(** * Intracellular-electrophysiology conversion: Neo readers to NWB

    A shallow embedding of
    - [nwb_conversion_tools/utils/neo.py]
      ([get_number_of_electrodes], [get_number_of_segments],
      [add_icephys_electrode], [add_icephys_recording]) and
    - [nwb_conversion_tools/datainterfaces/icephys/abf/abf_neo_datainterface.py]
      ([AbfNeoDataInterface.get_metadata], the recordings block),
    followed by the properties of the hierarchical table identifiers, of the
    relative session start time, and of the electrode/device resolution.

    Python exceptions are values of [exn]; code that only reads is written in
    the error monad [Result], code that mutates the NWB file in the monad
    [M], which threads the file and the warnings log and keeps the state
    reached when an exception is raised (Python mutates in place, so what
    was written before a raise stays written). *)

From Stdlib Require Import ZArith Lia Floats Ascii.
From stdpp Require Import base strings gmap list pretty.

#[local] Set Warnings "-inexact-float".

Open Scope Z_scope.
Open Scope string_scope.
Open Scope nat_scope.
Open Scope list_scope.

(** ** Python values and exceptions *)

Inductive exn : Type :=
| AssertionError (msg : string)
| IndexError
| KeyError (key : string)
| TypeError
| ValueError
| AttributeError
| OverflowError.

Inductive Result (A : Type) : Type :=
| Ok (a : A)
| Raise (e : exn).
Arguments Ok {A} a.
Arguments Raise {A} e.

Definition rbind {A B} (c : Result A) (k : A -> Result B) : Result B :=
  match c with
  | Ok a => k a
  | Raise e => Raise e
  end.

Declare Scope result_scope.
Delimit Scope result_scope with result.
Notation "x <-? c ; k" := (rbind c (fun x => k))
  (at level 100, c at next level, right associativity) : result_scope.

(** A Python [dict] with string keys.  The values read by the code are
    strings (names, descriptions, stimulus types). *)
Abbreviation dict := (gmap string string).

(** [d.get(key, dflt)] *)
Definition dict_get (d : dict) (key dflt : string) : string :=
  default dflt (d !! key).

(** [l[i]] on a list: [IndexError] out of range. *)
Definition list_index {A} (l : list A) (i : nat) : Result A :=
  match l !! i with
  | Some x => Ok x
  | None => Raise IndexError
  end.

(** ** The Neo reader, as far as the two modules read it *)

Record NeoReader : Type := {
  filename : string;
  (** [reader._axon_info] *)
  uFileStartDate : Z;
  uFileStartTimeMS : Z;
  (** [reader.header["nb_segment"]], one count per block *)
  nb_segment : list nat;
  (** [reader.header["signal_channels"]], the channel names *)
  signal_channels : list string;
  (** [reader.read_raw_protocol()]: traces, titles and units; each is
      indexed by segment, then by command channel *)
  read_raw_protocol : list (list (list float)) * list (list string) * list (list string);
  (** [reader.get_analogsignal_chunk(block_index=0, seg_index, channel_indexes)] *)
  get_analogsignal_chunk : nat -> nat -> list Z;
  (** [reader.get_signal_t_start(block_index=0, seg_index)] *)
  get_signal_t_start : nat -> float;
  get_signal_sampling_rate : float
}.


(** ** The NWB file, as far as [utils/neo.py] writes it *)

Record Device : Type := {
  dev_name : string;
  dev_description : option string;
  dev_manufacturer : option string
}.

Record IntracellularElectrode : Type := {
  el_name : string;
  el_description : string;
  el_device : Device
}.

Record VoltageClampSeries : Type := {
  vcs_name : string;
  vcs_electrode : IntracellularElectrode;
  vcs_data : list Z;
  vcs_starting_time : float;
  vcs_rate : float;
  vcs_gain : float
}.

Record VoltageClampStimulusSeries : Type := {
  vcss_name : string;
  vcss_electrode : IntracellularElectrode;
  vcss_data : list float;
  vcss_rate : float;
  vcss_starting_time : float;
  vcss_gain : float
}.

(** One row of the intracellular recordings table. *)
Record IntracellularRecording : Type := {
  ir_electrode : IntracellularElectrode;
  ir_stimulus : VoltageClampStimulusSeries;
  ir_response : VoltageClampSeries
}.
(** * feed-watcher-ui: the loader, parser and cache core, embedded in Rocq

    The development follows the TypeScript sources:
    - [lib/mdx-parser.ts]      entity decoding, front-matter validation,
                               attachments, content preview, filename dates;
    - [lib/persistent-cache.ts] the TTL and capacity bounded store;
    - [lib/config.ts]          the feed configuration and its persistence;
    - [lib/github-api.ts]      the remote adapter: cache tiers, rate-limit
                               gate, sorting and pagination;
    - [lib/post-loader.ts]     the local adapter (same sort and pagination).

    JavaScript strings are sequences of UTF-16 code units, numbers that the
    code uses as integers (times in milliseconds, counts, indices) are [Z],
    and [NaN] is written out as [None] where the code can produce it. *)

From Stdlib Require Import ZArith Lia String Ascii.
From stdpp Require Import base option list gmap sorting.

Local Open Scope Z_scope.

(** ** JavaScript strings *)

Module JS.

(** A string is the list of its UTF-16 code units. *)
Definition jsstring := list N.

(** An ASCII literal of the source. *)
Definition js (s : string) : jsstring :=
  N_of_ascii <$> list_ascii_of_string s.

Definition inRange (lo hi c : N) : bool := ((lo <=? c) && (c <=? hi))%N.

Definition isDigit (c : N) : bool := inRange 48 57 c.
Definition isUpper (c : N) : bool := inRange 65 90 c.
Definition isLower (c : N) : bool := inRange 97 122 c.
Definition isAlnum (c : N) : bool := isDigit c || isUpper c || isLower c.

(** Line terminators: what [.] refuses. *)
Definition isLineTerminator (c : N) : bool :=
  ((c =? 10) || (c =? 13) || (c =? 8232) || (c =? 8233))%N.

(** [\s], and what [trim] strips: white space and line terminators. *)
Definition isSpace (c : N) : bool :=
  ((c =? 9) || (c =? 10) || (c =? 11) || (c =? 12) || (c =? 13) || (c =? 32)
   || (c =? 160) || (c =? 5760) || inRange 8192 8202 c || (c =? 8232)
   || (c =? 8233) || (c =? 8239) || (c =? 8287) || (c =? 12288)
   || (c =? 65279))%N.

Definition anyChar (_ : N) : bool := true.
Definition dot (c : N) : bool := negb (isLineTerminator c).
Definition isChar (c : N) : N → bool := N.eqb c.
Definition isNot (c : N) (d : N) : bool := negb (N.eqb c d).

Definition eqs (a b : jsstring) : bool := bool_decide (a = b).

(** [String.prototype.startsWith], [endsWith], [includes]. *)
Fixpoint startsWith (s p : jsstring) : bool :=
  match p, s with
  | [], _ => true
  | _ :: _, [] => false
  | a :: p', b :: s' => (a =? b)%N && startsWith s' p'
  end.

Definition endsWith (s p : jsstring) : bool :=
  startsWith (reverse s) (reverse p).

Fixpoint includes (s p : jsstring) : bool :=
  startsWith s p ||
  match s with
  | [] => false
  | _ :: s' => includes s' p
  end.

(** [String.prototype.trim]. *)
Fixpoint trimStart (s : jsstring) : jsstring :=
  match s with
  | c :: s' => if isSpace c then trimStart s' else s
  | [] => []
  end.

Definition trim (s : jsstring) : jsstring :=
  reverse (trimStart (reverse (trimStart s))).

(** [Array.prototype.slice(start, end)] on integer arguments: a negative
    index counts from the end, and both are clamped to the array. *)
Definition sliceIndex (len i : Z) : Z :=
  if i <? 0 then Z.max (len + i) 0 else Z.min i len.
(** * Result-shape normalisation of [generate_image] (src/app.py)

    A shallow embedding of the one function of the repository that has
    logic of its own: [generate_image] forwards a prompt to a remote
    inference service and reduces whatever comes back (a list, a dict, a
    string, an image object, anything else) to a PIL image or [None].

    The function is effectful: it constructs a client, calls [predict],
    prints diagnostics, probes the file system, opens image files and
    fetches URLs.  The embedding threads a history of such events through
    a small exception/trace monad; the outside world is a record of
    oracles that answer each call from the history so far, so a flaky
    network or a file that appears between two probes are both worlds of
    the model.

    Conventions of the model:
    - text is a [string], one code point below 256 per character;
    - a failure of a collaborator is an instance of a subclass of
      [Exception], which is what the two [except Exception] clauses of
      the function catch;
    - [print] appends its message to the history and does not fail;
    - a history lists events latest first, so the event at the head is
      the last call made.

    The module [Fallible] embeds the function a second time without the
    second and third convention ([print] may raise, and so may anything
    from outside [Exception]); it is the embedding for the question of
    what can leave the function, and it agrees with the first one on the
    worlds that keep the conventions. *)

From Stdlib Require Import ZArith Ascii String List.
From stdpp Require Import base option list strings gmap.

Local Open Scope string_scope.
Local Set Warnings "-register-all,-clear-no-such-hyp".

(** ** Python values *)

(** A decoded in-memory picture, what [Image.open] hands back. *)
Record Image := mkImage {
  im_width  : Z;
  im_height : Z;
  im_pixels : list Z
}.

(** Exception instances.  Every failure of a collaborator that the model
    knows about is an instance of a subclass of [Exception]: the class
    name and the message are kept for the diagnostics. *)
Record exn := Exn {
  exn_class : string;
  exn_msg   : string
}.

(** The values [client.predict] can hand back.  A [dict] is a finite map
    with text keys, as decoded JSON has them.  A finite float is the
    dyadic number [mantissa * 2 ^ exponent].  [PObj attrs] is any other
    object, known by the attribute names it exposes. *)
Inductive pyval :=
| PNone
| PBool   (b : bool)
| PInt    (n : Z)
| PFloat  (mantissa exponent : Z)
| PStr    (s : string)
| PBytes  (b : list Byte.byte)
| PList   (items : list pyval)
| PTuple  (items : list pyval)
| PDict   (d : gmap string pyval)
| PImage  (im : Image)
| PObj    (attrs : list string).

(** [hasattr(v, name)]: of the built-in types above none has a [save]
    attribute, a PIL image has one, any other object answers from its
    attribute list. *)
Definition hasattr_save (v : pyval) : bool :=
  match v with
  | PImage _ => true
  | PObj attrs => bool_decide ("save" ∈ attrs)
  | _ => false
  end.

(** [isinstance(v, dict) and 'image' in v], giving [v['image']]. *)
Definition dict_image (v : pyval) : option pyval :=
  match v with
  | PDict d => d !! "image"
  | _ => None
  end.

(** ** Text helpers *)

(** [str.isspace] on one character, for the code points a [string]
    holds (0 to 255): TAB, LF, VT, FF, CR, the four separators FS, GS, RS,
    US, the space, NEL (0x85) and the no-break space (0xA0). *)
Definition py_isspace (c : ascii) : bool :=
  let n := N_of_ascii c in
  ((9 <=? n) && (n <=? 13) || (28 <=? n) && (n <=? 32)
   || (n =? 133) || (n =? 160))%N.

Fixpoint lstrip (s : string) : string :=
  match s with
  | EmptyString => EmptyString
  | String c s' => if py_isspace c then lstrip s' else s
  end.

Fixpoint rstrip (s : string) : string :=
  match s with
  | EmptyString => EmptyString
  | String c s' =>
      match rstrip s' with
      | EmptyString => if py_isspace c then EmptyString else String c EmptyString
      | r => String c r
      end
  end.

(** [s.strip()] with no argument. *)
Definition strip (s : string) : string := rstrip (lstrip s).

(** Truth value of a [str]: only the empty one is false. *)
Definition str_truthy (s : string) : bool :=
  match s with
  | EmptyString => false
  | String _ _ => true
  end.

(** [s.startswith(('http://', 'https://'))]. *)
Definition startswith_http (s : string) : bool :=
  String.prefix "http://" s || String.prefix "https://" s.

(** ** Events, histories and the outside world *)

(** The five diagnostics the function prints. *)
Inductive log_msg :=
| DebugResultType (result : pyval)
| DebugResult     (result : pyval)
| DebugItemError  (i : nat) (e : exn)
| DebugNoValid
| DebugFullError  (e : exn).

(** One entry of the history per call that leaves the function. *)
Inductive event :=
| EvClient         (space : string)
| EvPredict        (prompt negative : string) (scale : pyval)
| EvPrint          (m : log_msg)
| EvExists         (path : pyval)
| EvImageOpen      (fp : pyval)
| EvGet            (url : string)
| EvImageOpenBytes (content : list Byte.byte).

(** A history lists the events so far, the latest first. *)
Definition history := list event.
(** What the scan of [states] at [current] returns: either a match, whose
    cut belongs to a start in [states] and ends from [current] on, or the
    same starts with their pointers advanced and the dead ones listed. *)
Lemma for_states_spec text current ch items done' to_remove l :
  current < length text →
  Trie.states l = done' ++ items →
  StronglySorted lt (keys (Trie.states l)) →
  to_remove ⊆ keys done' → NoDup to_remove →
  ∃ l' tr' reset,
    Trie.for_states text current ch items to_remove l = Ok (l', tr', reset) ∧
    if reset : bool then
      ∃ s e, Trie.offsets l' = Trie.offsets l ++ [s; e] ∧ Trie.skip l' = e ∧
             s ∈ keys (Trie.states l) ∧ current ≤ e ≤ length text
    else
      keys (Trie.states l') = keys (Trie.states l) ∧
      Trie.offsets l' = Trie.offsets l ∧ Trie.skip l' = Trie.skip l ∧
      tr' ⊆ keys (Trie.states l') ∧ NoDup tr'.
Proof.
  intros Hcur. revert done' to_remove l.
  induction items as [|[start tp] items IH]; intros done' to_remove l Hst Hsorted Htr Hnd.
  - exists l, to_remove, false. split; [done|]. rewrite app_nil_r in Hst.
    by rewrite Hst.
  - cbn [Trie.for_states]. destruct (terminal tp) eqn:Hterm.
    + destruct (lookahead_for_spec text current (Trie.states l) start (Trie.end_ l)
                  (Trie.skip l)) as (s' & e' & -> & Hs' & Hle & He'); [done..| |].
      { exists tp. split; [|done]. rewrite Hst. apply elem_of_app. right. left. }
      simpl. eexists _, _, true. split; [done|]. exists s', e'. done.
    + assert (start ∉ keys done') as Hnin.
      { rewrite Hst, keys_app in Hsorted.
        apply StronglySorted_app in Hsorted as (H12 & _ & _).
        intros Hin. assert (start < start); [|lia]. apply H12; [done|left]. }
      destruct (child tp ch) as [p|].
      * destruct (IH (done' ++ [(start, p)]) to_remove
                    (Trie.Locals (dict_set start p (Trie.states l)) (Trie.offsets l)
                       (Trie.skip l) (Trie.end_ l)))
          as (l' & tr' & reset & -> & Hres).
        { cbn [Trie.states]. rewrite Hst, dict_set_middle by done. by rewrite <-app_assoc. }
        { cbn [Trie.states]. rewrite keys_dict_set_in; [done|].
          rewrite Hst, keys_app. apply elem_of_app. right. left. }
        { intros k Hk. rewrite keys_app. apply elem_of_app. left. by apply Htr. }
        { done. }
        exists l', tr', reset. split; [done|].
        assert (keys (dict_set start p (Trie.states l)) = keys (Trie.states l)) as Hkeys.
        { apply keys_dict_set_in. rewrite Hst, keys_app. apply elem_of_app. right. left. }
        destruct reset; cbn [Trie.states Trie.offsets Trie.skip] in Hres.
        -- by rewrite Hkeys in Hres.
        -- by rewrite Hkeys in Hres.
      * destruct (set_add_spec start to_remove Hnd) as [Hnd' Hmem].
        destruct (IH (done' ++ [(start, tp)]) (Trie.set_add start to_remove) l)
          as (l' & tr' & reset & -> & Hres); [by rewrite <-app_assoc|done| |done|].
        { intros k [->|Hk]%Hmem; rewrite keys_app; apply elem_of_app.
          - right. left.
          - left. by apply Htr. }
        by exists l', tr', reset.
Qed.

◆ ◆ ◆ ◆ ◆

Copy out each line of the data above, exactly, if it lies between the line holding "(** [s.strip()] with no argument. *)" and the line holding "(fp : pyval)", inclusive; copy no other line.

- [EXERCISE RESULT]:
(** [s.strip()] with no argument. *)
Definition strip (s : string) : string := rstrip (lstrip s).

(** Truth value of a [str]: only the empty one is false. *)
Definition str_truthy (s : string) : bool :=
  match s with
  | EmptyString => false
  | String _ _ => true
  end.

(** [s.startswith(('http://', 'https://'))]. *)
Definition startswith_http (s : string) : bool :=
  String.prefix "http://" s || String.prefix "https://" s.

(** ** Events, histories and the outside world *)

(** The five diagnostics the function prints. *)
Inductive log_msg :=
| DebugResultType (result : pyval)
| DebugResult     (result : pyval)
| DebugItemError  (i : nat) (e : exn)
| DebugNoValid
| DebugFullError  (e : exn).

(** One entry of the history per call that leaves the function. *)
Inductive event :=
| EvClient         (space : string)
| EvPredict        (prompt negative : string) (scale : pyval)
| EvPrint          (m : log_msg)
| EvExists         (path : pyval)
| EvImageOpen      (fp : pyval)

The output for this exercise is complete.